Saved data entries
[Start of Attachment]

(** X4.  [ClusterSpec.Validate] returns no error exactly when the name is
    not empty, there is a control plane, and every control plane and every
    worker has an address and a key or the path of a key.  Nothing else is
    checked: not the version, the networks, the CNI or the runtime. *)
Theorem ClusterSpec_Validate_accepts (cs : ClusterSpec) :
  (ClusterSpec_Validate cs).2 = None
  <-> Name cs ≠ "" ∧ ControlPlanes cs ≠ [] ∧
      Forall connectable (ControlPlanes cs ++ Workers cs).
Proof.
  unfold ClusterSpec_Validate.
  destruct (String.eqb_spec (Name cs) ""); [by intuition|].
  destruct (ControlPlanes cs) as [|cp0 cps] eqn:Hcps; [by intuition|].
  cbn [length Nat.eqb snd]. destruct (setDefaults_hosts cs) as (_ & -> & ->).
  rewrite Hcps, validateHosts_accepts. intuition congruence.
Qed.

Lemma validateHosts_first_failure good bad rest err :
  Forall connectable good -> (HostSpec_Validate bad).2 = Some err ->
  validateHosts (good ++ bad :: rest) = Some err.
Proof.
  intros Hgood Hbad. induction Hgood as [|h good Hh _ IH].
  - cbn. by rewrite Hbad.
  - cbn [app validateHosts]. apply HostSpec_Validate_accepts in Hh. by rewrite Hh.
Qed.

(** X5.  Past the checks of the name and of the control planes,
    [ClusterSpec.Validate] returns the error of the first host that
    [HostSpec.Validate] rejects, the control planes coming before the
    workers; the specification is left with the defaults. *)
Theorem ClusterSpec_Validate_first_failure
        (cs : ClusterSpec) (good : list HostSpec) (bad : HostSpec)
        (rest : list HostSpec) (err : error) :
  Name cs ≠ "" -> ControlPlanes cs ≠ [] ->
  ControlPlanes cs ++ Workers cs = good ++ bad :: rest ->
  Forall connectable good ->
  (HostSpec_Validate bad).2 = Some err ->
  ClusterSpec_Validate cs = (setDefaults cs, Some err).
Proof.
  intros Hn Hc Hsplit Hgood Hbad. unfold ClusterSpec_Validate.
  rewrite eqb_empty_false by done.
  destruct (ControlPlanes cs) as [|cp0 cps] eqn:Hcps; [done|]. cbn [length Nat.eqb].
  cbv zeta. destruct (setDefaults_hosts cs) as (_ & -> & ->).
  rewrite Hcps, Hsplit. by erewrite validateHosts_first_failure.
Qed.

Lemma ClusterSpec_Validate_first_failure_witness :
  (ClusterSpec_Validate Scenario.twoBadWorkers).2
  = Some (ErrInvalidSpec "SSH key or key path is required for host 10.0.0.3").
Proof.
  rewrite (ClusterSpec_Validate_first_failure Scenario.twoBadWorkers
             [Scenario.cp1] Scenario.keylessWorker [Scenario.addresslessWorker]
             (ErrInvalidSpec "SSH key or key path is required for host 10.0.0.3")).
  - reflexivity.
  - done.
  - done.
  - reflexivity.
  - repeat constructor; done.
  - reflexivity.
Defined.

(** X6.  [HostSpec.Validate] on the host it has left gives the same host
    and the same answer, also when that answer is an error. *)
Theorem HostSpec_Validate_idempotent (hs : HostSpec) :
  HostSpec_Validate (HostSpec_Validate hs).1 = HostSpec_Validate hs.
Proof.
  destruct hs as [[|? ?] [|? ?] [|? ?] [|? ?] [|? ?] [|?|?] ro la ta]; reflexivity.
Qed.

(** ** The registry of provisioners *)

(** X7.  [GetProvisioner] after [RegisterProvisioner] calls the factory
    that was registered under the name, and answers for any other name as
    before; the name is then among those of [ListProvisioners]; and a name
    that [ListProvisioners] does not give is answered with the error
    [provisioner not found]. *)
Theorem registry_round_trip (registry : gmap string ProvisionerFactory)
        (name other : string) (factory : ProvisionerFactory) (config : gmap string string) :
  GetProvisioner (RegisterProvisioner registry name factory) name config = factory config
  ∧ (other ≠ name ->
     GetProvisioner (RegisterProvisioner registry name factory) other config
     = GetProvisioner registry other config)
  ∧ name ∈ ListProvisioners (RegisterProvisioner registry name factory)
  ∧ (other ∉ ListProvisioners registry ->
     GetProvisioner registry other config = Err ("provisioner not found: " +:+ other)).
Proof.
  unfold GetProvisioner, RegisterProvisioner, ListProvisioners.
  split; [by rewrite lookup_insert_eq|]. split; [intros; by rewrite lookup_insert_ne|].
  split.
  - apply list_elem_of_fmap. exists (name, factory). split; [done|].
    apply elem_of_map_to_list. by rewrite lookup_insert_eq.
  - intros Hnot. destruct (registry !! other) as [f|] eqn:Hf; [|done].
    exfalso. apply Hnot. apply list_elem_of_fmap. exists (other, f). split; [done|].
    by apply elem_of_map_to_list.
Qed.

(** ** Calls of the kubeadm provisioner: returning, failing *)

Lemma returns_ret {A : Type} (a : A) : returns (ret a).
Proof. intros e. by exists a. Qed.

Lemma returns_bind {A B : Type} (m : M Env A) (k : A -> M Env B) :
  returns m -> (forall a, returns (k a)) -> returns (bind m k).
Proof.
  intros Hm Hk e. unfold bind. destruct (Hm e) as [a Ha].
  destruct (m e) as [r e1]. cbn in Ha. subst r. apply Hk.
Qed.

Lemma returns_ask W {A : Type} (f : World -> nat -> A) : returns (ask W f).
Proof. intros e. by eexists. Qed.

Lemma returns_emitEvent W p lvl h s msg : recording p -> returns (emitEvent W p lvl h s msg).
Proof. intros [Hp|Hp] e; unfold emitEvent; rewrite Hp; by eexists. Qed.

Create HintDb returns.

#[global] Hint Resolve returns_ret returns_ask returns_emitEvent : returns.

Ltac returns_step :=
  first
    [ progress auto with returns
    | apply returns_bind; [|intros ?]
    | match goal with
      | |- returns (match ?x with _ => _ end) => destruct x
      | |- returns (let '(_, _) := ?x in _) => destruct x
      end ].

Lemma returns_NewSSHClient W host : returns (NewSSHClient W host).
Proof. unfold NewSSHClient. repeat returns_step. Qed.

Lemma returns_RunCommand W c cmd : returns (RunCommand W c cmd).
Proof. unfold RunCommand. repeat returns_step. Qed.

#[global] Hint Resolve returns_NewSSHClient returns_RunCommand : returns.

Lemma returns_TestConnection W c : returns (TestConnection W c).
Proof. unfold TestConnection. repeat returns_step. Qed.

Lemma returns_GetHostInfo W c : returns (GetHostInfo W c).
Proof. unfold GetHostInfo. repeat returns_step. Qed.

#[global] Hint Resolve returns_TestConnection returns_GetHostInfo : returns.

Lemma returns_orReturn m wrap k : returns m -> returns k -> returns (orReturn m wrap k).
Proof. intros Hm Hk. unfold orReturn. repeat returns_step. Qed.

Lemma returns_installContainerRuntime W p c h rt :
  recording p -> returns (installContainerRuntime W p c h rt).
Proof.
  intros Hp. unfold installContainerRuntime, installContainerd, installCRIO.
  repeat returns_step.
Qed.

Lemma returns_resetNode W p h : recording p -> returns (resetNode W p h).
Proof. intros Hp. unfold resetNode. repeat returns_step. Qed.

Lemma returns_resetNodes W p hosts : recording p -> returns (resetNodes W p hosts).
Proof.
  intros Hp. induction hosts as [|h rest IH]; cbn [resetNodes]; [apply returns_ret|].
  apply returns_bind; [by apply returns_resetNode|]. intros err.
  apply returns_bind; [|done]. destruct err; auto with returns.
Qed.

Lemma fails_ret err : fails (ret (Some err)).
Proof. intros e. by exists err. Qed.

Lemma fails_bind {A : Type} (m : M Env A) (k : A -> M Env (option error)) :
  returns m -> (forall a, fails (k a)) -> fails (bind m k).
Proof.
  intros Hm Hk e. unfold bind. destruct (Hm e) as [a Ha].
  destruct (m e) as [r e1]. cbn in Ha. subst r. apply Hk.
Qed.

Lemma fails_orReturn_left m wrap k : fails m -> fails (orReturn m wrap k).
Proof.
  intros Hm e. unfold orReturn, bind. destruct (Hm e) as [err Herr].
  destruct (m e) as [r e1]. cbn in Herr. subst r. by eexists.
Qed.

Lemma fails_orReturn_right m wrap k : returns m -> fails k -> fails (orReturn m wrap k).
Proof.
  intros Hm Hk. unfold orReturn. apply fails_bind; [done|].
  intros [err|]; [apply fails_ret|done].
Qed.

[End of Attachment]

• [EXERCISE GOAL] The entries above hold a line with "Proof. unfold RunCommand." and a later line with "intros Hm e.". Write out exactly those lines and all lines between, nothing more.

• [RESULT BELOW]
Proof. unfold RunCommand. repeat returns_step. Qed.

#[global] Hint Resolve returns_NewSSHClient returns_RunCommand : returns.

Lemma returns_TestConnection W c : returns (TestConnection W c).
Proof. unfold TestConnection. repeat returns_step. Qed.

Lemma returns_GetHostInfo W c : returns (GetHostInfo W c).
Proof. unfold GetHostInfo. repeat returns_step. Qed.

#[global] Hint Resolve returns_TestConnection returns_GetHostInfo : returns.

Lemma returns_orReturn m wrap k : returns m -> returns k -> returns (orReturn m wrap k).
Proof. intros Hm Hk. unfold orReturn. repeat returns_step. Qed.

Lemma returns_installContainerRuntime W p c h rt :
  recording p -> returns (installContainerRuntime W p c h rt).
Proof.
  intros Hp. unfold installContainerRuntime, installContainerd, installCRIO.
  repeat returns_step.
Qed.

Lemma returns_resetNode W p h : recording p -> returns (resetNode W p h).
Proof. intros Hp. unfold resetNode. repeat returns_step. Qed.

Lemma returns_resetNodes W p hosts : recording p -> returns (resetNodes W p hosts).
Proof.
  intros Hp. induction hosts as [|h rest IH]; cbn [resetNodes]; [apply returns_ret|].
  apply returns_bind; [by apply returns_resetNode|]. intros err.
  apply returns_bind; [|done]. destruct err; auto with returns.
Qed.

Lemma fails_ret err : fails (ret (Some err)).
Proof. intros e. by exists err. Qed.

Lemma fails_bind {A : Type} (m : M Env A) (k : A -> M Env (option error)) :
  returns m -> (forall a, fails (k a)) -> fails (bind m k).
Proof.
  intros Hm Hk e. unfold bind. destruct (Hm e) as [a Ha].
  destruct (m e) as [r e1]. cbn in Ha. subst r. apply Hk.
Qed.

Lemma fails_orReturn_left m wrap k : fails m -> fails (orReturn m wrap k).
Proof.
  intros Hm e. unfold orReturn, bind. destruct (Hm e) as [err Herr].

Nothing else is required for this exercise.